The parallel revolutions in spatial biology and in vivo microscopy have transformed our ability to record cellular dynamics and profile molecular signatures—yet linking activity patterns to molecular identity in the exact same cells has remained a major bottleneck. The TRU-FACT Workflow:

• Align: An optomechanical strategy physically preserves the orientation of in vivo imaging planes, ensuring postmortem tissue sections are cut precisely parallel—critical for reliable cell matching across modalities.
• Fingerprint: The Soma-print algorithm registers cells by their unique geometric relationship to neighbors, delivering robust matching even with dense populations, thin sections, or distorted tissue.
• Integrate: A statistical framework that provides for each cell an a posteriori probability of correct registration, enabling true multimodal integration—molecular identity, connectivity, and function—for the same individual cells.

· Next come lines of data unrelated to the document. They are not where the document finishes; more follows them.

Lemma curves_loop_reads_curves members (s1 s2 : Forest) :
  series_length s1 = series_length s2 → curves_of s1 = curves_of s2 →
  (curves_loop members s1).1 = (curves_loop members s2).1 ∧
  curves_of (curves_loop members s1).2 = curves_of (curves_loop members s2).2.
Proof.
  intros Hl Hc. unfold curves_loop.
  set (R := fun a b : Forest =>
              series_length a = series_length b ∧ curves_of a = curves_of b).
  assert (Hstep : ∀ estimator (x : nat * (Z * Z)) a b, R a b →
    ((let '(i_int, interval) := x in curve_step estimator i_int interval) a).1
    = ((let '(i_int, interval) := x in
        curve_step estimator i_int interval) b).1 ∧
    R ((let '(i_int, interval) := x in
        curve_step estimator i_int interval) a).2
      ((let '(i_int, interval) := x in
        curve_step estimator i_int interval) b).2).
  { intros estimator [i_int interval] a b [Hab Hcab].
    destruct (curve_step_reads_curves estimator i_int interval a b Hab Hcab)
      as [Ho Hcs].
    split; [done |]. split; [| done].
    pose proof (curve_step_keeps_config estimator i_int interval a) as Ha.
    pose proof (curve_step_keeps_config estimator i_int interval b) as Hb.
    apply config_series_length in Ha, Hb. congruence. }
  destruct (for_each_m_related R members
    (fun '(estimator, intervals) =>
       for_each_m (enumerate intervals)
         (fun '(i_int, interval) => curve_step estimator i_int interval)))
    with (s1 := s1) (s2 := s2) as [Ho [_ Hcs]]; [| done | done].
  intros [estimator intervals] a b Hab.
  by apply (for_each_m_related R (enumerate intervals)
              (fun '(i_int, interval) =>
                 curve_step estimator i_int interval)
              (Hstep estimator)).
Qed.

(** [temporal_curves_]: the four curves are reset, then the loops run over
    the stored members. *)
Lemma temporal_curves_unfold (self : Forest) :
  temporal_curves_ self =
    if series_length self <? 0 then (Raise ValueError, self)
    else
      let z := replicate (Z.to_nat (series_length self)) zero in
      curves_loop (zip (estimators_ self) (intervals_ self))
        (with_curves z z z z self).
Proof.
  destruct self as [base rs n m j nc l k es ivs cs fitted mc sd sl wc].
  unfold temporal_curves_, curves_loop, with_curves, np_zeros, bind, attr,
    assign, raising.
  cbn. by destruct (l <? 0).
Qed.

Lemma with_curves_config a b c d (self : Forest) :
  config_of (with_curves a b c d self) = config_of self.
Proof. by destruct self. Qed.

Lemma with_curves_curves a b c d (self : Forest) :
  curves_of (with_curves a b c d self) = (Some a, Some b, Some c, Some d).
Proof. by destruct self. Qed.

Lemma config_members (s1 s2 : Forest) :
  config_of s1 = config_of s2 →
  series_length s1 = series_length s2 ∧ estimators_ s1 = estimators_ s2 ∧
  intervals_ s1 = intervals_ s2 ∧ classes_ s1 = classes_ s2 ∧
  _is_fitted s1 = _is_fitted s2.
Proof. unfold config_of. by intros [= _ _ _ _ _ _ -> _ -> -> -> ->]. Qed.

(** [temporal_curves_] changes nothing but the four curves. *)
Lemma temporal_curves_keeps_config (self : Forest) :
  config_of (temporal_curves_ self).2 = config_of self.
Proof.
  rewrite temporal_curves_unfold.
  destruct (series_length self <? 0); [done |]. cbn zeta.
  by rewrite curves_loop_keeps_config, with_curves_config.
Qed.

(** [_get_fitted_params] reads three attributes and changes nothing. *)
Lemma get_fitted_params_returns (self : Forest) :
  _get_fitted_params self =
    (Ok (mkFittedParams (classes_ self) (intervals_ self) (estimators_ self)),
     self).
Proof. reflexivity. Qed.

(** On an object that no call of [_fit] has completed, there is no fitted
    tree and the series length is that of the last panel seen, or [0]. *)
Lemma unfitted_inv (self : Forest) :
  unfitted self →
  _is_fitted self = false ∧ estimators_ self = [] ∧ 0 ≤ series_length self.
Proof.
  induction 1 as [base m n j seed
                 | global sched X y self e self' _ IH Hfit
                 | self r self' _ IH Hcall
                 | self r self' _ IH Hcall].
  - done.
  - destruct IH as (Hf & He & _).
    rewrite fit_unfold in Hfit. cbn zeta in Hfit.
    pose proof (prepared_attributes X y self) as Hp. cbn zeta in Hp.
    destruct Hp as (_ & _ & _ & _ & E1 & _ & F1 & L1 & _).
    destruct (check_random_state _ _) as [rng0 |].
    + destruct (sample_members _ _ _ _ _) as [[intervals rng] |].
      * destruct (Parallel _ _ _) as [fitted |]; [done |].
        injection Hfit as _ <-. cbn. rewrite F1, E1, L1. split; [done |].
        split; [done | lia].
      * injection Hfit as _ <-. rewrite F1, E1, L1. split; [done |].
        split; [done | lia].
    + injection Hfit as _ <-. destruct self. cbn in *. split; [done |].
      split; [done | lia].
  - rewrite get_fitted_params_returns in Hcall. by injection Hcall as _ <-.
  - pose proof (temporal_curves_keeps_config self) as Hc.
    rewrite Hcall in Hc. cbn in Hc.
    apply config_members in Hc as (-> & -> & _ & _ & ->). done.
Qed.

(** C4, amended.  On a forest on which no call of [_fit] has returned, both
    calls return, neither raises [NotFittedError]: [_get_fitted_params]
    returns the stored classes and intervals and no estimator, and leaves the
    object as it is; [temporal_curves_] sets the four curves to zeros of the
    stored series length and leaves every other attribute as it is. *)
Theorem C4_unfitted_calls_return (self : Forest) :
  unfitted self →
  _get_fitted_params self =
    (Ok (mkFittedParams (classes_ self) (intervals_ self) []), self) ∧
  (let z := replicate (Z.to_nat (series_length self)) zero in
   temporal_curves_ self = (Ok tt, with_curves z z z z self)) ∧
  config_of (temporal_curves_ self).2 = config_of self.
Proof.
  intros Hu. apply unfitted_inv in Hu as (_ & He & Hl).
  split; [| split].
  - by rewrite get_fitted_params_returns, He.
  - cbn zeta. rewrite temporal_curves_unfold.
    destruct (Z.ltb_spec (series_length self) 0); [lia |].
    by rewrite He.
  - apply temporal_curves_keeps_config.
Qed.

(** C8.  Running the curve computation on the object it has left gives the
    same outcome and leaves the same object.  The outcome and the curves are
    determined by the stored series length, estimators and intervals: any
    object that stores the same ones gets the same outcome and the same
    curves, whatever else it holds and whatever panel it was fitted on. *)
Theorem C8_temporal_curves_idempotent (self : Forest) :
  let first := temporal_curves_ self in
  temporal_curves_ first.2 = first ∧
  ∀ other : Forest,
    series_length other = series_length self →
    estimators_ other = estimators_ self →
    intervals_ other = intervals_ self →
    (temporal_curves_ other).1 = first.1 ∧
    (0 ≤ series_length self →
     curves_of (temporal_curves_ other).2 = curves_of first.2).
Proof.
  cbn zeta. split.
  - pose proof (temporal_curves_keeps_config self) as Hcfg.
    rewrite (temporal_curves_unfold (temporal_curves_ self).2).
    destruct (config_members _ _ Hcfg) as (Hl & He & Hi & _).
    rewrite Hl, He, Hi. cbn zeta.
    rewrite (temporal_curves_unfold self) in *.
    destruct (series_length self <? 0); [done |]. cbn zeta in *.
    f_equal. apply forest_eq.
    + by rewrite !with_curves_config.
    + by rewrite !with_curves_curves.
  - intros other Hl He Hi.
    rewrite (temporal_curves_unfold other), (temporal_curves_unfold self).
    rewrite Hl, He, Hi.
    destruct (Z.ltb_spec (series_length self) 0) as [Hneg | Hpos];
      [split; [done | lia] |].
    cbn zeta.
    set (z := replicate (Z.to_nat (series_length self)) zero).
    destruct (curves_loop_reads_curves
                (zip (estimators_ self) (intervals_ self))
                (with_curves z z z z other) (with_curves z z z z self))
      as [Ho Hc]; [| by rewrite !with_curves_curves | done].
    transitivity (series_length other);
      [| transitivity (series_length self); [done |]].
    + by apply config_series_length, with_curves_config.
    + symmetry. by apply config_series_length, with_curves_config.
Qed.

(** *** The curves, position by position *)

Lemma range2_elem (a b i : Z) : i ∈ range2 a b ↔ a ≤ i < b.
Proof.
  unfold range2. rewrite list_elem_of_fmap. split.
  - intros (k & -> & Hk). apply elem_of_seq in Hk. lia.
  - intros Hi. exists (Z.to_nat (i - a)). split; [lia |].
    apply elem_of_seq. lia.
Qed.

(** [np.put] with indices inside the array: the mask gains exactly the
    indices. *)
Lemma np_put_in_range (ind : list Z) : ∀ mask,
  (∀ i, i ∈ ind → 0 ≤ i < Z.of_nat (length mask)) →
  ∃ mask', np_put mask ind = Ok mask' ∧
    length mask' = length mask ∧
    ∀ t b, mask !! t = Some b →
      mask' !! t = Some (b || bool_decide (Z.of_nat t ∈ ind)).
Proof.
  unfold np_put.
  induction ind as [| i ind IH]; intros mask Hind.
  - exists mask. split; [done |]. split; [done |]. intros t b Ht.
    rewrite bool_decide_eq_false_2 by apply not_elem_of_nil.
    by rewrite orb_false_r.
  - assert (Hi : 0 ≤ i < Z.of_nat (length mask))
      by (apply Hind, elem_of_cons; by left).
    destruct (IH (<[Z.to_nat i := true]> mask))
      as (mask' & Hrun & Hlen & Hget).
    { intros i' Hi'. rewrite length_insert. apply Hind, elem_of_cons.
      by right. }
    exists mask'. cbn [for_each].
    destruct (Z.ltb_spec i (- Z.of_nat (length mask))); [lia |].
    destruct (Z.leb_spec (Z.of_nat (length mask)) i); [lia |].
    destruct (Z.ltb_spec i 0); [lia |]. cbn [orb rbind].
    split; [exact Hrun |]. rewrite length_insert in Hlen.
    split; [done |]. intros t b Ht.
    destruct (decide (t = Z.to_nat i)) as [-> | Hne].
    + rewrite (Hget (Z.to_nat i) true).
      * rewrite (bool_decide_eq_true_2 (Z.of_nat (Z.to_nat i) ∈ i :: ind)).
        -- by rewrite orb_true_r.
        -- apply elem_of_cons. left. lia.
      * apply list_lookup_insert_eq. lia.
    + rewrite (Hget t b) by by rewrite list_lookup_insert_ne.
      f_equal. f_equal. apply bool_decide_ext. rewrite elem_of_cons.
      split; [tauto |]. intros [Heq | Hin]; [lia | done].
Qed.

(** The mask of an interval that lies inside the series. *)
Lemma interval_mask_covers (l : nat) (iv : Z * Z) :
  0 ≤ iv.1 → iv.2 ≤ Z.of_nat l →
  ∃ mask,
    np_put (replicate l false) (range2 iv.1 iv.2) = Ok mask ∧
    length mask = l ∧
    ∀ t, (t < l)%nat → mask !! t = Some (covers iv t).
Proof.
  intros Ha Hb.
  destruct (np_put_in_range (range2 iv.1 iv.2) (replicate l false))
    as (mask & Hrun & Hlen & Hget).
  { intros i Hi. apply range2_elem in Hi. rewrite length_replicate. lia. }
  rewrite length_replicate in Hlen.
  exists mask. split; [done |]. split; [done |]. intros t Ht.
  rewrite (Hget t false) by by apply lookup_replicate_2.
  cbn [orb]. f_equal. unfold covers. apply bool_decide_ext, range2_elem.
Qed.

Validated across 13 mice which gave 10,522 matched cells, the pipeline works with both low-plex (HCR-FISH) and high-plex (MERFISH, 500-gene) spatial biology methods. The TRANSVISTA miniature two-photon microscope enabled the complete TRU-FACT workflow in freely behaving mice, seamlessly connecting naturalistic behavior, cellular activity, and molecular identity in the exact same cells.